(Saved entries)
********************

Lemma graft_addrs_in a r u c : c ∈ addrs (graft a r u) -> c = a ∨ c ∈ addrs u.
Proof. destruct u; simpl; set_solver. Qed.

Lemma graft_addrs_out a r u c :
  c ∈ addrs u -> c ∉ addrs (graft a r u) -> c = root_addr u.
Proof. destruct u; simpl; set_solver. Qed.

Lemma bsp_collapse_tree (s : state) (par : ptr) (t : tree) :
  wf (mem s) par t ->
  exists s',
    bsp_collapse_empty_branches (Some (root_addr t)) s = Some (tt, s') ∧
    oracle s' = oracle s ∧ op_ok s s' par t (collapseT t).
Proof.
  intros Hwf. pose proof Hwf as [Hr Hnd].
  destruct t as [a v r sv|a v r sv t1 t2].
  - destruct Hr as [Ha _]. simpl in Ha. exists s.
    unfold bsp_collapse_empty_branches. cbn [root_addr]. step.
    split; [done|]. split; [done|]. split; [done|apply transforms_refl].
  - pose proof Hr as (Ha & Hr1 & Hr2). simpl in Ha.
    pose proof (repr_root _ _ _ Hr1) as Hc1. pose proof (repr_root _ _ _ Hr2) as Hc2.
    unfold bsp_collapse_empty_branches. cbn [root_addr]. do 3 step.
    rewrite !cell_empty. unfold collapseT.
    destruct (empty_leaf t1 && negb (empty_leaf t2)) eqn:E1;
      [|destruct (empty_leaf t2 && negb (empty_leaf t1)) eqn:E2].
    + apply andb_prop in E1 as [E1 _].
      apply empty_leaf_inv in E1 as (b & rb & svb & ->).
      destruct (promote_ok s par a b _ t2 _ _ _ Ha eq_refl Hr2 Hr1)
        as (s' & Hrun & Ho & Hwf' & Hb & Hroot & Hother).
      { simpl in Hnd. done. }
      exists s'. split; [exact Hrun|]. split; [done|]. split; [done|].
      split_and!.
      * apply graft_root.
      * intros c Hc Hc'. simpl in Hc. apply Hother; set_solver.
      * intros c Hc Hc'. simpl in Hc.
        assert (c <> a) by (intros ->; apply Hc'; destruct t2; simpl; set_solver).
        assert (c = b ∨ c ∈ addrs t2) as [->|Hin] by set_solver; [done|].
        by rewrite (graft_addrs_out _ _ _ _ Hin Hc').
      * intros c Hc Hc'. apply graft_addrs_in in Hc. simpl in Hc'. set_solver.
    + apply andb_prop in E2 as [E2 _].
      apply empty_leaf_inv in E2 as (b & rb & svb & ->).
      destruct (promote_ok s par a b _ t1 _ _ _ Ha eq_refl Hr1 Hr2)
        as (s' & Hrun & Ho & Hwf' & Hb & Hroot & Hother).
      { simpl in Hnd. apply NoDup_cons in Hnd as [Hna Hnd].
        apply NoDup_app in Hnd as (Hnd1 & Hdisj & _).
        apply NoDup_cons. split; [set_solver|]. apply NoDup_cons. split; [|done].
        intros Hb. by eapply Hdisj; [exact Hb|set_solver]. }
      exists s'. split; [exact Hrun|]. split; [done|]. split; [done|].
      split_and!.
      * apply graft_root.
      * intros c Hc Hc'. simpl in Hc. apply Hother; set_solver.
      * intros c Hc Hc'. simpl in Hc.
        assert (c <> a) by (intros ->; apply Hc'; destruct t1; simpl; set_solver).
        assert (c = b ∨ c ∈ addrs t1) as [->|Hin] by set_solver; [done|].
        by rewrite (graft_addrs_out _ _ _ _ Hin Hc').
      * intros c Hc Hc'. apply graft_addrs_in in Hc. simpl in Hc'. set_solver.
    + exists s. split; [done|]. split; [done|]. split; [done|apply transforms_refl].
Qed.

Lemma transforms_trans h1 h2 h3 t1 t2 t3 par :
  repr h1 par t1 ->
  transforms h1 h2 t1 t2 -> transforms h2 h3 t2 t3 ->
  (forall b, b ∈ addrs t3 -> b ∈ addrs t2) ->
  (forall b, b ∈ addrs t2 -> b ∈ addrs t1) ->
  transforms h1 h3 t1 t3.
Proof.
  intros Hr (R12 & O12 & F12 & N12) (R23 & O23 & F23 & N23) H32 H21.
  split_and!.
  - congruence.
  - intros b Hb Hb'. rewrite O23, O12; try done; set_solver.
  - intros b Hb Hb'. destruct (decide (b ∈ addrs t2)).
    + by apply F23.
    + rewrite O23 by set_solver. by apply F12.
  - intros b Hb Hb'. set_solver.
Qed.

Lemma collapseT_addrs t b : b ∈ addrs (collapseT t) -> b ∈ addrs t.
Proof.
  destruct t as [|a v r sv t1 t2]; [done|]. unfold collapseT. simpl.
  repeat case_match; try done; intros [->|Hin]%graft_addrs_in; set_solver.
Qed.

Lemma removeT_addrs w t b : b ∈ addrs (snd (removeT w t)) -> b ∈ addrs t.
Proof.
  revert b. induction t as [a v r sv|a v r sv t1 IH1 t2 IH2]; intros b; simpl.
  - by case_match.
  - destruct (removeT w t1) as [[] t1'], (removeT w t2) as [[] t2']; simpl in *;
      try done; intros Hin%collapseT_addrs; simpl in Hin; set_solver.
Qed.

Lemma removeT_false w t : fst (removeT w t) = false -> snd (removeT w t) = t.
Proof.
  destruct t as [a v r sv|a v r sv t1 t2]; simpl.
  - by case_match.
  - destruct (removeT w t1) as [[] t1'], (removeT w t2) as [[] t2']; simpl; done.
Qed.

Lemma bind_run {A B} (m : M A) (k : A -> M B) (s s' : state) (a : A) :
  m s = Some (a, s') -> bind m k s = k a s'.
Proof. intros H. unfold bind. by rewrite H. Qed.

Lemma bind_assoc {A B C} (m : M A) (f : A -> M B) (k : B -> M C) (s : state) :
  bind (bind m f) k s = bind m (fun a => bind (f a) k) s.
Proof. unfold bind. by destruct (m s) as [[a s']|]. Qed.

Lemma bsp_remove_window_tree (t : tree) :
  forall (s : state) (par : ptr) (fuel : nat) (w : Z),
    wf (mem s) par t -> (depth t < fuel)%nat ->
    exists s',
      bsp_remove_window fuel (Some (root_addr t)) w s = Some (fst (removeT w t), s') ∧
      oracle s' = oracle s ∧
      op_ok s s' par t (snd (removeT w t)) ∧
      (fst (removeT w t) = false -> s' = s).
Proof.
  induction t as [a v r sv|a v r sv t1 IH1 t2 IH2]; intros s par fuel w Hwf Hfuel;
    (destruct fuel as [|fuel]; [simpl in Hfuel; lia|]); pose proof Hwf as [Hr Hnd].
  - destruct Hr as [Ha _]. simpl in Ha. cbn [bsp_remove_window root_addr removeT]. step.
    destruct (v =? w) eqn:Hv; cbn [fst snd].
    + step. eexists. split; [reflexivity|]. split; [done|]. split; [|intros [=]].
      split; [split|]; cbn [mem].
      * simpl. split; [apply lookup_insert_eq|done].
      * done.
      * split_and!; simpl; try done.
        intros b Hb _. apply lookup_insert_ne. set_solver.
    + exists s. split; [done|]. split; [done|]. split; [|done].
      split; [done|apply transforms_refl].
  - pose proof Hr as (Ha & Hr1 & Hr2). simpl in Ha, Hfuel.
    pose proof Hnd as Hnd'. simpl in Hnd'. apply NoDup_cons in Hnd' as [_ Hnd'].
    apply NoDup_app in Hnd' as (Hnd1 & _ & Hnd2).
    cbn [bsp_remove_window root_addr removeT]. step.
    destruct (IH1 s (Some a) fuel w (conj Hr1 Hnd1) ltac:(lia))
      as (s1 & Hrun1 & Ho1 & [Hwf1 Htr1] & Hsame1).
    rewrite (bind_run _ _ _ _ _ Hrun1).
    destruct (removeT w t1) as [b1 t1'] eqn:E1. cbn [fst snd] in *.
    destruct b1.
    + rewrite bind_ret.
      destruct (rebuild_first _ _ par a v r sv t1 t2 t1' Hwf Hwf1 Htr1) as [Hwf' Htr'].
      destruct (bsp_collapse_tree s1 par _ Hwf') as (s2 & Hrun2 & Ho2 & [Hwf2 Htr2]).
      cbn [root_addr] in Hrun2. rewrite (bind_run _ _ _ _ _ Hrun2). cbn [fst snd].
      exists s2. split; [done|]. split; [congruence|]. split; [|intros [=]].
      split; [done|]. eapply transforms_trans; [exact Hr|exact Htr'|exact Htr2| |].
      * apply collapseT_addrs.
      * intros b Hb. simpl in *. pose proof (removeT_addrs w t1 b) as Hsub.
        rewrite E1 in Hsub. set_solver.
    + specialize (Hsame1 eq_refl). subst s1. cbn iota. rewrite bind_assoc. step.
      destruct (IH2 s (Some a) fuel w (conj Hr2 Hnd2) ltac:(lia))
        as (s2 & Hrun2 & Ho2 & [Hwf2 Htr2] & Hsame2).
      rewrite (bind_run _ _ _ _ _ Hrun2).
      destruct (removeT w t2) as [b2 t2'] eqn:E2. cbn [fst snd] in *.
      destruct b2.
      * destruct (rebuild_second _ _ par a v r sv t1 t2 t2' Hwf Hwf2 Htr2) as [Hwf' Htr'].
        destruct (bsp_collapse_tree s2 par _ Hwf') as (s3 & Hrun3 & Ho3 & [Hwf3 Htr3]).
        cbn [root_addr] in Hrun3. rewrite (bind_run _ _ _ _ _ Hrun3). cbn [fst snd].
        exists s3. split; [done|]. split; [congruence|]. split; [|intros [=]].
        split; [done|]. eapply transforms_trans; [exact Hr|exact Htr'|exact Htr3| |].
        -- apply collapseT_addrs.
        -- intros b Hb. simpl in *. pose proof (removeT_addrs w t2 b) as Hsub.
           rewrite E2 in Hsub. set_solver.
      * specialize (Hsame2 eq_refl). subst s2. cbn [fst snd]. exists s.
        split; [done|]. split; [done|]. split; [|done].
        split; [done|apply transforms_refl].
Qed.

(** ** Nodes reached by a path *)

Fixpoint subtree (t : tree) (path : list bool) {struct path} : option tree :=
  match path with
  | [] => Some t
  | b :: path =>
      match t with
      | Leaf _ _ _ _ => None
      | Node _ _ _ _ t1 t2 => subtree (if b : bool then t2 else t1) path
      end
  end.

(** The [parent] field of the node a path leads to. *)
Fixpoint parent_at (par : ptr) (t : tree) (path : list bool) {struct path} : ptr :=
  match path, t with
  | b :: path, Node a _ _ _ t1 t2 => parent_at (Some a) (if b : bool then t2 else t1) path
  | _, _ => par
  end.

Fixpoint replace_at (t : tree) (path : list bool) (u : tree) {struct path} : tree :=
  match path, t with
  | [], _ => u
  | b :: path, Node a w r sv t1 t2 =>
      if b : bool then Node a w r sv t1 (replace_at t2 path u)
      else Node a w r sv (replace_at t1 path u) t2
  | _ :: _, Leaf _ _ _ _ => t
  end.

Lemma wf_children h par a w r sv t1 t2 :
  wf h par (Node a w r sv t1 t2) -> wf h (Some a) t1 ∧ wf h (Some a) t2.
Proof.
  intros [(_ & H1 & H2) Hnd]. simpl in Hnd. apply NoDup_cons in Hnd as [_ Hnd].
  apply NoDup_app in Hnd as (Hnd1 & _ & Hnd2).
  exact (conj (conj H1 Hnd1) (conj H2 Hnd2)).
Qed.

********************

■ Problem
Your answer should be all lines from the data that contain "Fixpoint".

■ Answer to the problem
Fixpoint subtree (t : tree) (path : list bool) {struct path} : option tree :=
Fixpoint parent_at (par : ptr) (t : tree) (path : list bool) {struct path} : ptr :=
Fixpoint replace_at (t : tree) (path : list bool) (u : tree) {struct path} : tree :=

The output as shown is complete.